- [GIVEN DATA]:
(* ===== verification/Listing.v ===== *)
(** What [getdents64] shows of a directory.

    A listing is the concatenation of one record per entry, in the order of
    [list]; a call returns a run of whole records starting at the cookie, as
    long as the buffer allows, and moves the cookie past them. *)

From S2P Require Import Prelude BTree Abi Digest Chunk Filesystem FilesystemInv FilesystemSteps Pager PagerView PagerOps PagerFault Cpu Net Fd Proc Signals Text Manifest Authority Env GuestMem GuestMemSpec Inotify FileIo FileIoSpec Streams StreamsSpec MemCallsSpec PathCalls PathSpec.

(** The record of the entry at position [k], and of a run of entries. *)
Definition dirent_of (v : Vfs) (k : Z) (e : bytes * nat) : bytes :=
  match nodes v !! e.2 with
  | Some nd => default [] (encode_dirent64 (Z.of_nat e.2 + 1) (k + 1) (d_type nd) e.1 (reclen_of (zlen e.1)))
  | None => []
  end.
Fixpoint records (v : Vfs) (k : Z) (es : list (bytes * nat)) : bytes :=
  match es with [] => [] | e :: es => dirent_of v k e ++ records v (k + 1) es end.
Definition listed (v : Vfs) (e : bytes * nat) : Prop := (e.2 < length (nodes v))%nat.

Lemma records_app v es es' : ∀ k, records v k (es ++ es') = records v k es ++ records v (k + zlen es) es'.
Proof.
  induction es as [|e es IH]; intros k; cbn [records app]; [by rewrite zlen_nil, Z.add_0_r|].
  by rewrite IH, <- app_assoc, zlen_cons, <- Z.add_assoc, (Z.add_comm 1).
Qed.

Lemma encode_dirent_fits ino off t name remaining :
  encode_dirent64 ino off t name remaining =
  if remaining <? reclen_of (zlen name) then None else encode_dirent64 ino off t name (reclen_of (zlen name)).
Proof. unfold encode_dirent64. case_if; [done|]. by rewrite Z.ltb_irrefl. Qed.
Lemma zlen_dirent v k e : listed v e → zlen (dirent_of v k e) = reclen_of (zlen e.1).
Proof.
  intros [nd Hn]%lookup_lt_is_Some_2. unfold dirent_of, encode_dirent64. rewrite Hn, Z.ltb_irrefl. cbn [default].
  pose proof (reclen_of_bounds (zlen e.1) (zlen_nonneg _)).
  pose proof (dirent_in_range (Z.of_nat e.2 + 1) (k + 1) (d_type nd) e.1) as Hr.
  change (copy_at 19 e.1 _) with
    (puts (dirent_writes (Z.of_nat e.2 + 1) (k + 1) (d_type nd) e.1) (replicate (Z.to_nat (reclen_of (zlen e.1))) 0)).
  set (out := replicate _ 0). assert (Eo : length out = Z.to_nat (reclen_of (zlen e.1))) by apply length_replicate.
  assert (El : length (puts (dirent_writes (Z.of_nat e.2 + 1) (k + 1) (d_type nd) e.1) out) = length out) by (apply length_puts; by rewrite Eo).
  change (zlen (puts (dirent_writes (Z.of_nat e.2 + 1) (k + 1) (d_type nd) e.1) out) = reclen_of (zlen e.1)). unfold zlen in *. lia.
Qed.

(** The loop of the call. *)
Lemma fill_dirents_spec `{Host} v count es : ∀ k out, Forall (listed v) es → zlen out ≤ Z.min count usize_max →
  match fill_dirents v count k out es with
  | Ok (out', p) => ∃ n : nat, (n ≤ length es)%nat ∧ p = k + Z.of_nat n ∧ out' = out ++ records v k (take n es) ∧
      zlen out' ≤ count ∧ (out = [] → es ≠ [] → (0 < n)%nat) ∧
      ∀ e, es !! n = Some e → Z.min count usize_max < zlen out' + reclen_of (zlen e.1)
  | Err e => e = EINVAL ∧ out = [] ∧ ∃ x, head es = Some x ∧ Z.min count usize_max < reclen_of (zlen x.1)
  | Panic => False
  end.
Proof.
  induction es as [|[name i] es IH]; intros k out Hes Ho; cbn [fill_dirents].
  { exists 0%nat. rewrite Z.add_0_r, app_nil_r. split_and!; [done..|lia|done|done]. }
  apply Forall_cons in Hes as [Hi Hes]. destruct (lookup_lt_is_Some_2 _ _ Hi) as [nd Hn].
  assert (Er : dirent_of v k (name, i) = default [] (encode_dirent64 (Z.of_nat i + 1) (k + 1) (d_type nd) name (reclen_of (zlen name))))
    by (unfold dirent_of; cbn [fst snd] in *; by rewrite Hn).
  pose proof (zlen_dirent v k (name, i) Hi) as Hz. cbn [fst] in Hz.
  unfold node_at. cbn [snd] in Hn. rewrite Hn. cbn [expect rbind]. rewrite (proj2 (Z.ltb_ge _ _)) by lia. rewrite encode_dirent_fits.
  destruct (Z.ltb_spec (Z.min count usize_max - zlen out) (reclen_of (zlen name))) as [Hlt|Hge].
  - case_bool_decide as Eo; [split_and!; [done..|]; exists (name, i); split; [done|]; subst; rewrite zlen_nil in Hlt; cbn; lia|].
    exists 0%nat. rewrite Z.add_0_r, app_nil_r. split_and!; [lia|done..|lia|done|]. intros e [= <-]. cbn. lia.
  - destruct (encode_dirent64 _ _ _ _ _) as [r|] eqn:E; [|unfold encode_dirent64 in E; by rewrite Z.ltb_irrefl in E].
    change (dirent_of v k (name, i) = r) in Er. rewrite <- Er. clear E Er r. set (r := dirent_of v k (name, i)) in *.
    specialize (IH (k + 1) (out ++ r) Hes). rewrite zlen_app in IH. specialize (IH ltac:(lia)).
    assert (Hne : out ++ r ≠ []).
    { intros [-> E]%app_eq_nil. pose proof (reclen_of_bounds (zlen name) (zlen_nonneg _)). rewrite E, zlen_nil in Hz.
      pose proof (zlen_nonneg name). lia. }
    destruct (fill_dirents v count (k + 1) (out ++ r) es) as [[out' p]|e|]; [|by destruct IH as (_ & ? & _)|done].
    destruct IH as (n & Hn' & -> & -> & Hc & _ & Hstop). exists (S n). cbn [length take records].
    split_and!; [lia|lia|by rewrite <- app_assoc|done|lia|done].
Qed.

Lemma byte_list_copy_at o b out : byte_list b → byte_list out → byte_list (copy_at o b out).
Proof. intros. unfold copy_at. apply byte_list_app; split; [by apply byte_list_take|]. apply byte_list_app; split; [done|by apply byte_list_drop]. Qed.
Lemma d_type_byte n : is_u8 (d_type n).
Proof. unfold d_type. destruct (kind n); vm_compute; split; congruence. Qed.
Lemma byte_list_records v es : ∀ k, Forall (λ e, byte_list e.1) es → byte_list (records v k es).
Proof.
  induction es as [|[name i] es IH]; intros k Hes; cbn [records]; [constructor|]. apply Forall_cons in Hes as [Hn Hes].
  apply byte_list_app. split; [|by apply IH]. unfold dirent_of, encode_dirent64. cbn [fst snd] in *.
  destruct (nodes v !! i) as [nd|]; [|constructor]. rewrite Z.ltb_irrefl.
  apply byte_list_copy_at; [done|]. apply byte_list_copy_at; [repeat constructor; apply d_type_byte|].
  repeat (apply byte_list_copy_at; [apply le_bytes_byte_list|]). apply Forall_replicate. split; lia.
Qed.
Lemma list_dir_listed `{Host} v i es : vfs_wf v → Fs.list_dir v i = Ok es → Forall (listed v) es.
Proof.
  intros Hv. unfold Fs.list_dir, node_at. destruct (nodes v !! i) as [n|] eqn:Hn; [|done]. cbn.
  destruct (vfs_wf_node v i n Hv Hn) as [Hp Hk]. destruct (kind n); try done. intros [= <-].
  destruct Hk as [_ Hk]. apply Forall_cons; split; [by apply lookup_lt_Some in Hn|]. apply Forall_cons; by split.
Qed.

(** The result of one call from cookie [c]: a run of [k] entries was taken. *)
Definition took `{Host} (v : Vfs) (es : list (bytes * nat)) (count c : Z) (k : nat) (b : bytes) : Prop :=
  b = records v c (take k (drop (Z.to_nat c) es)) ∧ zlen b ≤ count ∧ (k ≤ length es - Z.to_nat c)%nat ∧
  (c < zlen es → (0 < k)%nat) ∧
  ∀ e, es !! (Z.to_nat c + k)%nat = Some e → Z.min count usize_max < zlen b + reclen_of (zlen e.1).

Lemma fill_took `{Host} v count c es : Forall (listed v) es → 0 ≤ c → 0 ≤ count →
  match fill_dirents v count c [] (drop (Z.to_nat c) es) with
  | Ok (b, p) => ∃ k, p = c + Z.of_nat k ∧ took v es count c k b
  | Err e => e = EINVAL ∧ ∃ x, es !! Z.to_nat c = Some x ∧ Z.min count usize_max < reclen_of (zlen x.1)
  | Panic => False
  end.
Proof.
  intros Hes Hc0 Hn. pose proof (fill_dirents_spec v count (drop (Z.to_nat c) es) c [] (Forall_drop _ _ _ Hes)) as Hf.
  pose proof usize_pos. rewrite zlen_nil in Hf. specialize (Hf ltac:(unfold usize_max; lia)).
  destruct (fill_dirents _ _ _ _ _) as [[b p]|e|]; [| |done].
  - destruct Hf as (k & Hk & -> & -> & Hb & Hpos & Hstop). rewrite length_drop in Hk. exists k. split; [done|]. split_and!; [done..| |].
    + intros Hlt. apply Hpos; [done|]. intros E%(f_equal length). rewrite length_drop in E. unfold zlen in Hlt. cbn in E. lia.
    + intros e He. apply Hstop. by rewrite lookup_drop.
  - destruct Hf as (-> & _ & x & Hx & Hlt). split; [done|]. exists x. split; [|done]. rewrite head_lookup, lookup_drop, Nat.add_0_r in Hx. done.
Qed.

Lemma can_copy_less `{Host} {B} `{NetworkBroker B} {M V} contents (w : Machine B M V) addr n n' :
  n' ≤ n → can_copy contents w addr n → can_copy contents w addr n'.
Proof.
  intros Hn [Hb Ha Hr [Hc Hp]]. split; [done..|lia|]. split; [done|]. unfold pages_of in *.
  pose proof (Z.div_le_mono n' n PAGE_SIZE ltac:(reflexivity) Hn). lia.
Qed.

(** C19. [getdents64] loses and repeats nothing: a call on a directory whose
    cookie is [c] copies whole records of a run of entries of the listing that
    starts at position [c], as many as fit the buffer and at least one unless
    the listing is at its end, answers their length and moves the cookie past
    exactly these; when not even one fits it answers EINVAL and changes
    nothing. A failed copy has moved the cookie all the same. It never
    panics. *)
Theorem getdents_exact `{Host} {B} `{NetworkBroker B} {M V} `{GuestMemoryLaws M V} contents
    (w : Machine B M V) fd i d x node c es dirp count :
  vfs_wf (fs w) → get_desc fd w = (w, Ok (i, d)) → ofds (heap (env w)) !! i = Some (d, x) → backing d = BDir node c →
  0 ≤ c ≤ usize_max → Fs.list_dir (fs w) node = Ok es → Forall (λ e, byte_list e.1) es → 0 ≤ count →
  can_copy contents w dirp count →
  let '(w', r) := Path.sys_getdents64 fd dirp count w in
  match r with
  | Ok n => ∃ k b, took (fs w) es count c k b ∧ n = zlen b ∧ sees contents w' dirp b ∧
      ofds (heap (env w')) !! i = Some (Path.put_cookie node (c + Z.of_nat k) d, x)
  | Err e =>
      (e = EINVAL ∧ w' = w ∧ ∃ e, es !! Z.to_nat c = Some e ∧ Z.min count usize_max < reclen_of (zlen e.1)) ∨
      (copy_errno e ∧ ∃ k b, took (fs w) es count c k b ∧
        ofds (heap (env w')) !! i = Some (Path.put_cookie node (c + Z.of_nat k) d, x))
  | Panic => False
  end.
Proof.
  intros Hv Hg Hd Hb Hc Hl Hn Hcount Hcopy. unfold Path.sys_getdents64, sbind at 1. rewrite Hg. cbn [fst snd]. rewrite Hb.
  unfold sbind at 1, query at 1. rewrite Hl. unfold sbind at 1, query at 1.
  assert (Ec : as_usize c = c) by (by apply as_usize_id). rewrite Ec.
  pose proof (fill_took (fs w) count c es (list_dir_listed _ _ _ Hv Hl) ltac:(lia) Hcount) as Hf.
  destruct (fill_dirents _ _ _ _ _) as [[b p]|e|]; [|destruct Hf as [-> ?]; by left|done]. destruct Hf as (k & -> & Ht).
  unfold sbind at 1, modify at 1. cbn [fst snd]. set (w1 := put_desc i _ w).
  assert (Ho : ofds (heap (env w1)) !! i = Some (Path.put_cookie node (c + Z.of_nat k) d, x)) by (by eapply put_desc_ofds).
  assert (Hby : byte_list b).
  { destruct Ht as (-> & _). apply byte_list_records, Forall_take, Forall_drop, Hn. }
  pose proof (can_copy_less contents w dirp count (zlen b) ltac:(apply Ht) Hcopy) as [Hk1 Hk2 Hk3 Hk4].
  pose proof (write_mem_ok contents w1 dirp b Hk1 Hk2 Hk3 Hby Hk4) as Hw.
  pose proof (write_mem_errors dirp b w1) as He. pose proof (Copy.fr_env _ _ (Copy.write_mem_frame dirp b w1)) as Hfr.
  unfold sbind. destruct (Copy.write_mem dirp b w1) as [w' [[]|e|]]; cbn [fst snd] in *; destruct Hw as [_ Hw]; [| |done].
  - exists k, b. split_and!; [done..|]. by rewrite Hfr.
  - right. split; [done|]. exists k, b. split; [done|]. by rewrite Hfr.
Qed.

(** The root directory, open as descriptor 3 on a machine with memory at 65536. *)
Definition root_open : Machine HostBroker (gmap Z Z) (gmap Z Z) :=
  put_mem page_bytes (exec_path (POpen [SLASH] AT_FDCWD (Z.lor O_RDONLY O_DIRECTORY) 0) fresh_machine).1.
Definition root_entries : list (bytes * nat) := match Fs.list_dir Fs.new 0 with Ok es => es | _ => [] end.
Lemma root_names : Forall (λ e, byte_list e.1) root_entries.
Proof.
  assert (Hb : forallb (λ e : bytes * nat, forallb (λ x, (0 <=? x) && (x <? 2 ^ 8)) e.1) root_entries = true) by (vm_compute; reflexivity).
  rewrite forallb_forall in Hb. apply Forall_forall. intros e He%list_elem_of_In%Hb. rewrite forallb_forall in He.
  apply Forall_forall. intros x Hx%list_elem_of_In%He. unfold fits. lia.
Qed.
Lemma get_desc_pair `{Host} {B} `{NetworkBroker B} {M V} fd (w : Machine B M V) : get_desc fd w = (w, (get_desc fd w).2).
Proof. reflexivity. Qed.
Lemma root_open_desc : get_desc 3 root_open = (root_open, Ok (4, {| backing := BDir 0 0; offset := 0; flags := 0 |})).
Proof. refine (eq_trans (get_desc_pair 3 root_open) (f_equal (pair root_open) _)). vm_compute. reflexivity. Qed.
Lemma root_open_copies : can_copy (λ _, []) root_open 65536 60.
Proof.
  split; [|split; lia|lia|vm_compute; repeat split; congruence].
  assert (Hs : spaces (pager (env root_open)) = ∅) by (vm_compute; reflexivity).
  split; [intros a s|intros s]; rewrite Hs, lookup_empty; discriminate 1.
Qed.
Lemma getdents_exact_witness :
  ∃ w' k b, Path.sys_getdents64 3 65536 60 root_open = (w', Ok 48) ∧ took (fs root_open) root_entries 60 0 k b ∧
    zlen b = 48 ∧ sees (λ _, []) w' 65536 b.
Proof.
  pose proof (getdents_exact (λ _, []) root_open 3 4 {| backing := BDir 0 0; offset := 0; flags := 0 |} 1 0 0 root_entries 65536 60) as Hg.
  destruct (Path.sys_getdents64 3 65536 60 root_open) as [w' r] eqn:E.
  assert (r = Ok 48) as -> by (change r with ((w', r).2); rewrite <- E; vm_compute; reflexivity).
  destruct Hg as (k & b & Ht & Hn & Hs & _).
  - assert (Ef : fs root_open = Fs.new) by (vm_compute; reflexivity). rewrite Ef. apply new_good.
  - exact root_open_desc.
  - vm_compute. reflexivity.
  - reflexivity.
  - vm_compute. split; congruence.
  - vm_compute. reflexivity.
  - exact root_names.
  - lia.
  - apply root_open_copies.
  - exists w', k, b. split; [reflexivity|]. split; [exact Ht|]. split; [symmetry; exact Hn|exact Hs].
Defined.

(** The cookie is a position: a listing continued after an entry it has shown
    was removed skips one that was always there. *)
Example getdents_skips :
  let w := (Path.sys_getdents64 3 65536 80 root_open).1 in
  let w := (exec_path (PUnlink (Fs.str "/bin") AT_FDCWD AT_REMOVEDIR) w).1 in
  let '(w, r) := Path.sys_getdents64 3 65536 24 w in
  r = Ok 24 ∧ mem_read (mem w) (65536 + 19) 3 = Some (Fs.str "etc").
Proof. vm_compute. auto. Qed.
(** A buffer whose page is not there yet: the replayed call starts after the
    entries that were never copied. *)
Definition cold_buffer : FileMapping :=
  {| m_start := 65536; m_end := 69632; data_start := 65536; file_offset := 0; file_len := 4096;
     final_perm := Z.lor Perm.READ Perm.WRITE; fill := 0; m_file := demo_file |}.
Example getdents_restart_loses :
  let w := on_env (put_pager (map_file pager_default 0 cold_buffer)) root_open in
  let '(w, r) := Path.sys_getdents64 3 65600 80 w in
  r = Err PAGE_IN_RESTART ∧ (fst <$> ofds (heap (env w)) !! 4) = Some {| backing := BDir 0 3; offset := 0; flags := 0 |}.
Proof. vm_compute. auto. Qed.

- [TASK ITEM]:
Verbatim output is expected for the lines from the start of the data to the line in which "Definition listed (v" appears, both included.

- [RESPONSE TO THE EXERCISE]:
(* ===== verification/Listing.v ===== *)
(** What [getdents64] shows of a directory.

    A listing is the concatenation of one record per entry, in the order of
    [list]; a call returns a run of whole records starting at the cookie, as
    long as the buffer allows, and moves the cookie past them. *)

From S2P Require Import Prelude BTree Abi Digest Chunk Filesystem FilesystemInv FilesystemSteps Pager PagerView PagerOps PagerFault Cpu Net Fd Proc Signals Text Manifest Authority Env GuestMem GuestMemSpec Inotify FileIo FileIoSpec Streams StreamsSpec MemCallsSpec PathCalls PathSpec.

(** The record of the entry at position [k], and of a run of entries. *)
Definition dirent_of (v : Vfs) (k : Z) (e : bytes * nat) : bytes :=
  match nodes v !! e.2 with
  | Some nd => default [] (encode_dirent64 (Z.of_nat e.2 + 1) (k + 1) (d_type nd) e.1 (reclen_of (zlen e.1)))
  | None => []
  end.
Fixpoint records (v : Vfs) (k : Z) (es : list (bytes * nat)) : bytes :=
  match es with [] => [] | e :: es => dirent_of v k e ++ records v (k + 1) es end.
Definition listed (v : Vfs) (e : bytes * nat) : Prop := (e.2 < length (nodes v))%nat.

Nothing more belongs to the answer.